The CoViD pandemic has fundamentally changed the way we work. The combination of movement and contact restrictions, modern communication infrastructure, and collaborative technologies has made remote working an increasingly viable option. In this new context of hybrid work, it is necessary to re-examine best practices for workplaces. How does a business go about creating best-in-class office space?
Investments in workplace transformation are a priority for most businesses even amid the upheaval of the pandemic. An increasing number of companies are eyeing a change to flexible hub-and-spoke workplace models. How employees react to these changes may well depend on their age, with surveys suggesting younger employees are more open to flexible working. The aspect of employee experience is important, because an estimated 41% of employees are considering changing jobs. All this means creating efficient, flexible, and ergonomic workplaces is more important than ever.
A study by the International Data Corporation (IDC) has attempted to define best practices and building blocks for a modern workplace. In collaboration with high-profile space providers and businesses, the study examines the issue with an envisioned end-state of best employee experience, ease of marketing, high flexibility and measurability, future-proof infrastructure, and security. How might such an office be built?
Consistent experiences
In a time of upheaval and uncertainty, the foremost building block is consistency in employee experience. It is well acknowledged that consistency in HR policies helps with employee hiring and retention. The same applies for consistency in workplace experience. Predictable and repeated office habits and interactions can greatly smooth the ongoing workplace transition to hybrid work.
A best-in-class workplace should ensure consistent work tools, ambience (such as lighting and HVAC), personalisation, and services (such as security and parking) across the business real estate. With hub-and-spoke office models, it is necessary to ensure uniformity from the main hub office to the local spoke offices.
Workplace purpose
With the rise of remote working, businesses should evaluate the purpose of offices. What does a workplace offer that a home office does not? The answer: purpose-driven work settings. Employees head to offices with specific work goals and purposes in mind. A modern workplace must understand purpose and allocate space, tools, infrastructure, and services in accordance to changing usage requirements.
Purpose-driven work phases like collaboration, focused work, events, etc. all have their specific requirements which may demand space re-allocation, IT infrastructure, collaborative tools, or even services like catering. An ideal workplace should be receptive, flexible, and adaptable to these purposes.
Seamless journey in hybrid work
With hybrid work, a challenge arises in ensuring a frictionless merging of the online and offline worlds. According to IDC research, a third of organisations consider technological consistency across core work locations as a top IT goal. Whether at a home office or onsite premises or a client meeting, an employee should have even and undiminished opportunities to contribute to collaborative work.
Location-agnostic experiences can be delivered through high-resolution video technology, real presence tools, and digital integration. AI-based meeting technology can greatly facilitate focused collaboration, brainstorming, and note-making. A modern workplace should leverage these tools to create a seamless journey for its employees.
Delivery of services
An important cornerstone of a best-in-class workplace is the smooth delivery of high-quality services. Essential and additional services help employees gravitate towards the workplace and encourage onsite operations. Services can include food delivery, training, fitness, and also API-based experiential apps.

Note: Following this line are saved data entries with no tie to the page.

(* ===== verification/BpmnDominators.v ===== *)
(** * Post-dominators

    [compute_post_dominators] is correct on every acyclic graph: it returns,
    and the map it returns is the immediate post-dominator relation.

    The proof has the three steps of the algorithm.  The depth-first walk from
    the virtual exit lists every node before its successors' reverse
    ([topo]); along that order the [idom] entries form a tree whose ancestor
    chains are the post-dominators; [intersect] climbs two chains to the
    chain they share. *)

From S2P Require Import Prelude RustStr Json Types Effects Transition BpmnIr BpmnVerify BpmnLower.

(** ** Paths and post-dominance *)

(** A path of edges from [n] to [m] through the nodes listed. *)
Inductive path (R : nat -> nat -> Prop) : nat -> list nat -> nat -> Prop :=
| path_here n : path R n [n] n
| path_step n m l k : R n m -> path R m l k -> path R n (n :: l) k.

(** A node of the graph without outgoing edges. *)
Definition is_sink (g : IRGraph) (n : nat) : Prop := n < node_count g ∧ ∀ m, ¬ edge g n m.

(** Every path from [n] to a sink passes [d]. *)
Definition post_dominates (g : IRGraph) (d n : nat) : Prop :=
  ∀ l s, path (edge g) n l s -> is_sink g s -> d ∈ l.

(** The closest node other than [n] that post-dominates [n]. *)
Definition immediate_post_dominator (g : IRGraph) (n d : nat) : Prop :=
  d ≠ n ∧ post_dominates g d n ∧
  ∀ d', d' ≠ n -> post_dominates g d' n -> post_dominates g d' d.

Lemma path_rtc R n l m : path R n l m ↔ path R n l m ∧ rtc R n m.
Proof.
  split; [|tauto]. intros H. split; [done|].
  induction H; [constructor|]. by eapply rtc_l.
Qed.

Lemma rtc_path R n m : rtc R n m -> ∃ l, path R n l m.
Proof.
  induction 1 as [n|n m k Hnm _ [l IH]]; [eauto using path_here|].
  eexists. by eapply path_step.
Qed.

Lemma path_head R n l m : path R n l m -> n ∈ l.
Proof. intros H; destruct H; set_solver. Qed.

(** ** Acyclic graphs *)

(** The nodes reachable in one step or more. *)
Definition below (g : IRGraph) (n : nat) : gset nat :=
  reach_upto g (node_count g) (list_to_set (out_edges g n).*1).

Lemma elem_of_below g n m : graph_wf g -> m ∈ below g n ↔ tc (edge g) n m.
Proof.
  intros Hwf. unfold below. rewrite reach_upto_spec; [|done|].
  - setoid_rewrite elem_of_list_to_set. setoid_rewrite elem_of_out_targets.
    by rewrite tc_first.
  - intros k. rewrite elem_of_list_to_set, elem_of_out_targets. intros He.
    by apply (edge_nodes g n k).
Qed.

(** Induction on an acyclic graph, successors first. *)
Lemma acyclic_ind g (P : nat -> Prop) :
  graph_wf g -> acyclic g -> (∀ n, (∀ m, edge g n m -> P m) -> P n) -> ∀ n, P n.
Proof.
  intros Hwf Hac Hstep n.
  remember (size (below g n)) as k eqn:Hk. revert n Hk.
  induction (lt_wf k) as [k _ IH]. intros n ->. apply Hstep. intros m He.
  eapply IH; [|done]. apply subset_size. split.
  - intros x. rewrite !elem_of_below by done. by apply tc_l.
  - intros Hsub. apply (Hac m). rewrite <- elem_of_below by done. apply Hsub.
    rewrite elem_of_below by done. by apply tc_once.
Qed.

Lemma edge_dec g n : {m | edge g n m} + {∀ m, ¬ edge g n m}.
Proof.
  destruct (out_edges g n).*1 as [|m l] eqn:E.
  - right. intros m. rewrite <- elem_of_out_targets, E. set_solver.
  - left. exists m. rewrite <- elem_of_out_targets, E. set_solver.
Qed.

(** Every node of an acyclic graph has a path to a sink. *)
Lemma reaches_sink g n :
  graph_wf g -> acyclic g -> n < node_count g -> ∃ s, rtc (edge g) n s ∧ is_sink g s.
Proof.
  intros Hwf Hac. revert n. apply (acyclic_ind g (λ n, n < node_count g -> _) Hwf Hac).
  intros n IH Hn. destruct (edge_dec g n) as [[m He]|Hno].
  - destruct (IH m He) as (s & Hr & Hs); [by apply (edge_nodes g n m)|].
    exists s. split; [by eapply rtc_l|done].
  - exists n. split; [constructor|done].
Qed.

(** ** The graph with its virtual exit *)

Section work.
Context {PG : PetGraph} {HL : PetGraphLaws PG}.

Lemma elem_of_sinks g n : n ∈ sinks g ↔ is_sink g n.
Proof.
  unfold sinks, is_sink. rewrite list_elem_of_filter, elem_of_node_indices.
  assert (Hnil : pg_edges_out g n = [] ↔ ∀ m, ¬ edge g n m).
  { split.
    - intros Hn m [w He]. rewrite <- elem_of_edges_out, Hn in He. set_solver.
    - intros Hn. destruct (pg_edges_out g n) as [|[m w] l] eqn:E; [done|].
      destruct (Hn m). exists w. rewrite <- elem_of_edges_out, E. set_solver. }
  rewrite Hnil. tauto.
Qed.

Lemma foldl_add_edges (r : nat) (l : list nat) (w : IRGraph) :
  foldl (λ w sink, add_edge sink r virtual_edge w) w l =
  mkGraph (ig_nodes w) (ig_edges w ++ ((λ s, (s, r, virtual_edge)) <$> l)).
Proof.
  revert w; induction l as [|s l IH]; intros w; cbn.
  - rewrite app_nil_r. by destruct w.
  - rewrite IH. cbn. by rewrite <- app_assoc.
Qed.

Definition work (g : IRGraph) : IRGraph := (pdom_work g).1.
Definition exit_ (g : IRGraph) : nat := node_count g.

Lemma pdom_work_eq g : pdom_work g = (work g, exit_ g).
Proof. done. Qed.

Lemma work_nodes g : node_count (work g) = S (node_count g).
Proof.
  unfold work, pdom_work. cbn. rewrite foldl_add_edges. unfold node_count. cbn.
  rewrite length_app. cbn. lia.
Qed.

Lemma work_edge g a b :
  edge (work g) a b ↔ edge g a b ∨ (is_sink g a ∧ b = exit_ g).
Proof.
  unfold work, pdom_work. cbn. rewrite foldl_add_edges. unfold edge. cbn.
  setoid_rewrite elem_of_app. setoid_rewrite list_elem_of_fmap. split.
  - intros [w [H|(s & [= -> -> ->] & Hs)]]; [eauto|]. right. by apply elem_of_sinks in Hs.
  - intros [[w H]|[Hs ->]]; [eauto|]. exists virtual_edge. right. exists a.
    split; [done|]. by apply elem_of_sinks.
Qed.

Lemma work_wf g : graph_wf g -> graph_wf (work g).
Proof.
  intros Hwf a b w H. rewrite work_nodes.
  assert (He : edge (work g) a b) by by exists w.
  apply work_edge in He as [He|[[? _] ->]]; [|unfold exit_; lia].
  apply edge_nodes in He; [lia|done].
Qed.

Lemma exit_no_edge g b : graph_wf g -> ¬ edge (work g) (exit_ g) b.
Proof.
  intros Hwf [He|[[? _] _]]%work_edge; unfold exit_ in *; [|lia].
  apply edge_nodes in He; [lia|done].
Qed.

Lemma work_tc g a b :
  graph_wf g -> tc (edge (work g)) a b -> tc (edge g) a b ∨ b = exit_ g.
Proof.
  intros Hwf. induction 1 as [a b He|a b c He Ht IH].
  - apply work_edge in He as [He|[_ ->]]; [left; by apply tc_once | by right].
  - destruct IH as [IH| ->]; [|by right].
    apply work_edge in He as [He|[_ ->]]; [left; by eapply tc_l|].
    apply tc_first in Ht as (x & Hx & _). by apply exit_no_edge in Hx.
Qed.

Lemma work_acyclic g : graph_wf g -> acyclic g -> acyclic (work g).
Proof.
  intros Hwf Hac n Hn. destruct (work_tc g n n Hwf Hn) as [H| ->]; [by apply (Hac n)|].
  apply tc_first in Hn as (x & Hx & _). by apply exit_no_edge in Hx.
Qed.

Lemma work_rtc g a b : rtc (edge g) a b -> rtc (edge (work g)) a b.
Proof. apply rtc_subrel. intros ? ? ?. apply work_edge. by left. Qed.

(** Every node reaches the virtual exit. *)
Lemma reaches_exit g n :
  graph_wf g -> acyclic g -> n < node_count (work g) -> rtc (edge (work g)) n (exit_ g).
Proof.
  intros Hwf Hac Hn. rewrite work_nodes in Hn.
  destruct (decide (n = exit_ g)) as [->|Hne]; [done|].
  destruct (reaches_sink g n Hwf Hac) as (s & Hr & Hs); [unfold exit_ in *; lia|].
  eapply rtc_r; [by apply work_rtc|]. apply work_edge. by right.
Qed.

(** The paths to the virtual exit are the paths to a sink. *)
Lemma work_path g n l : graph_wf g -> n ≠ exit_ g ->
  path (edge (work g)) n l (exit_ g) ↔
  ∃ l' s, l = l' ++ [exit_ g] ∧ path (edge g) n l' s ∧ is_sink g s.
Proof.
  intros Hwf Hn. split.
  - intros Hp. remember (exit_ g) as r eqn:Hr. revert Hn.
    induction Hp as [n|n m l k He Hp IH]; intros Hn; [done|]. subst k.
    apply work_edge in He as [He|[Hs ->]].
    + destruct IH as (l' & s & -> & Hp' & Hs); [done| |].
      { apply edge_nodes in He; [unfold exit_; lia|done]. }
      exists (n :: l'), s. split; [done|]. split; [by eapply path_step|done].
    + exists [n], n. split; [|split; [constructor|done]].
      inversion Hp as [|? ? ? ? Hx]; subst; [done|]. exfalso. by apply (exit_no_edge g m Hwf).
  - intros (l' & s & -> & Hp & Hs). clear Hn. induction Hp as [n|n m l k He Hp IH]; cbn.
    + eapply path_step; [|constructor]. apply work_edge. by right.
    + eapply path_step; [apply work_edge; by left|]. by apply IH.
Qed.
End work.

(** ** The depth-first walk *)

(** Every node listed comes after all the nodes with an edge to it. *)
Definition topo (w : IRGraph) (l : list nat) : Prop :=
  ∀ l1 n l2, l = l1 ++ n :: l2 -> ∀ c, edge w c n -> c ∈ l1.

Lemma topo_snoc w l n :
  topo w l -> (∀ c, edge w c n -> c ∈ l) -> topo w (l ++ [n]).
Proof.
  intros Hl Hn l1 m l2 Heq c He. destruct l2 as [|x l2 _] using rev_ind.
  - apply app_inj_tail in Heq as [-> ->]. by apply Hn.
  - rewrite app_comm_cons, app_assoc in Heq. apply app_inj_tail in Heq as [-> ->].
    by eapply Hl.
Qed.

Section dfs.
Context {PG : PetGraph} {HL : PetGraphLaws PG}.
Variables (w : IRGraph) (r : nat).
Hypothesis Hwf : graph_wf w.
Hypothesis Hac : acyclic w.

(** The state of the walk.  An expanded entry is a node whose children are all
    listed or above it on the stack; everything above it has a path to it. *)
Record dfs_inv (stack : list (nat * bool)) (visited : gset nat) (post : list nat) : Prop := {
  di_nodup : NoDup post;
  di_visited x : x ∈ visited ↔ x ∈ post ∨ (x, true) ∈ stack;
  di_gray x : (x, true) ∈ stack -> x ∉ post;
  di_topo : topo w post;
  di_children s1 n s2 c : stack = s1 ++ (n, true) :: s2 -> edge w c n ->
    c ∈ post ∨ ∃ b, (c, b) ∈ s1;
  di_above s1 m s2 x b : stack = s1 ++ (m, true) :: s2 -> (x, b) ∈ s1 -> tc (edge w) x m;
  di_reach x : x ∈ stack.*1 ∨ x ∈ post -> rtc (edge w) x r;
  di_root : r ∈ visited ∨ (r, false) ∈ stack;
}.

Lemma dfs_init : dfs_inv [(r, false)] ∅ [].
Proof.
  split.
  - constructor.
  - intros x. rewrite list_elem_of_singleton. set_solver.
  - intros x. rewrite list_elem_of_singleton. set_solver.
  - intros l1 n l2. by destruct l1.
  - intros [|? [|? ?]] n s2 c; [done|naive_solver|naive_solver].
  - intros [|? [|? ?]] n s2 c b; [done|naive_solver|naive_solver].
  - intros x [->%list_elem_of_singleton|?]; [done|set_solver].
  - right. set_solver.
Qed.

Workplaces that combine quality, technology, and personalisation in the offered services can create even more positive employee experiences. Hassle-free intelligent parking, collaboration apps, and other data-based services help make the office an attractive and indispensable lynchpin of modern work.
Measurement and analysis
Data is the heartbeat of the modern workplace. Usage information, environmental statistics, interaction records all serve a vital purpose in measurement and monitoring of performance. Intelligent data can be leveraged to achieve improvements in employee experience, space use, and infrastructural efficiency.
Best practice for measurability involves sensor-based privacy-friendly collection of data that is analysed and processed into actionable intelligence. A digitalised smart office can even automate reactive and predictive actions based on this intelligence, creating a highly sensitive and optimised workplace.
Integrated technology
In this new disruptive era, businesses have an important list of workplace goals: employee engagement, user attraction, talent retention, culture building, productivity, cost optimisation. Rather than using disparate technological solutions for these goals, the optimal method is to have an integrated and centralised technology strategy. A holistic solution implemented via technology road maps can create a flexible, personalised, and thriving workplace.
Workspace transformation begins with an assessment of the technological maturity of the real estate. Once the scale of the upgrade necessary is determined, a road map must be designed for comprehensive adoption. Technologies that maximise productivity and create personalised, purpose-driven, and frictionless experiences must be adopted in a holistic fashion. The solution must then be monitored for sensitivity and performance and optimised as necessary. With these basic guidelines and foundational principles a future-proof state-of-the-art workspace can be created that delivers on employee experience, flexibility, and performance.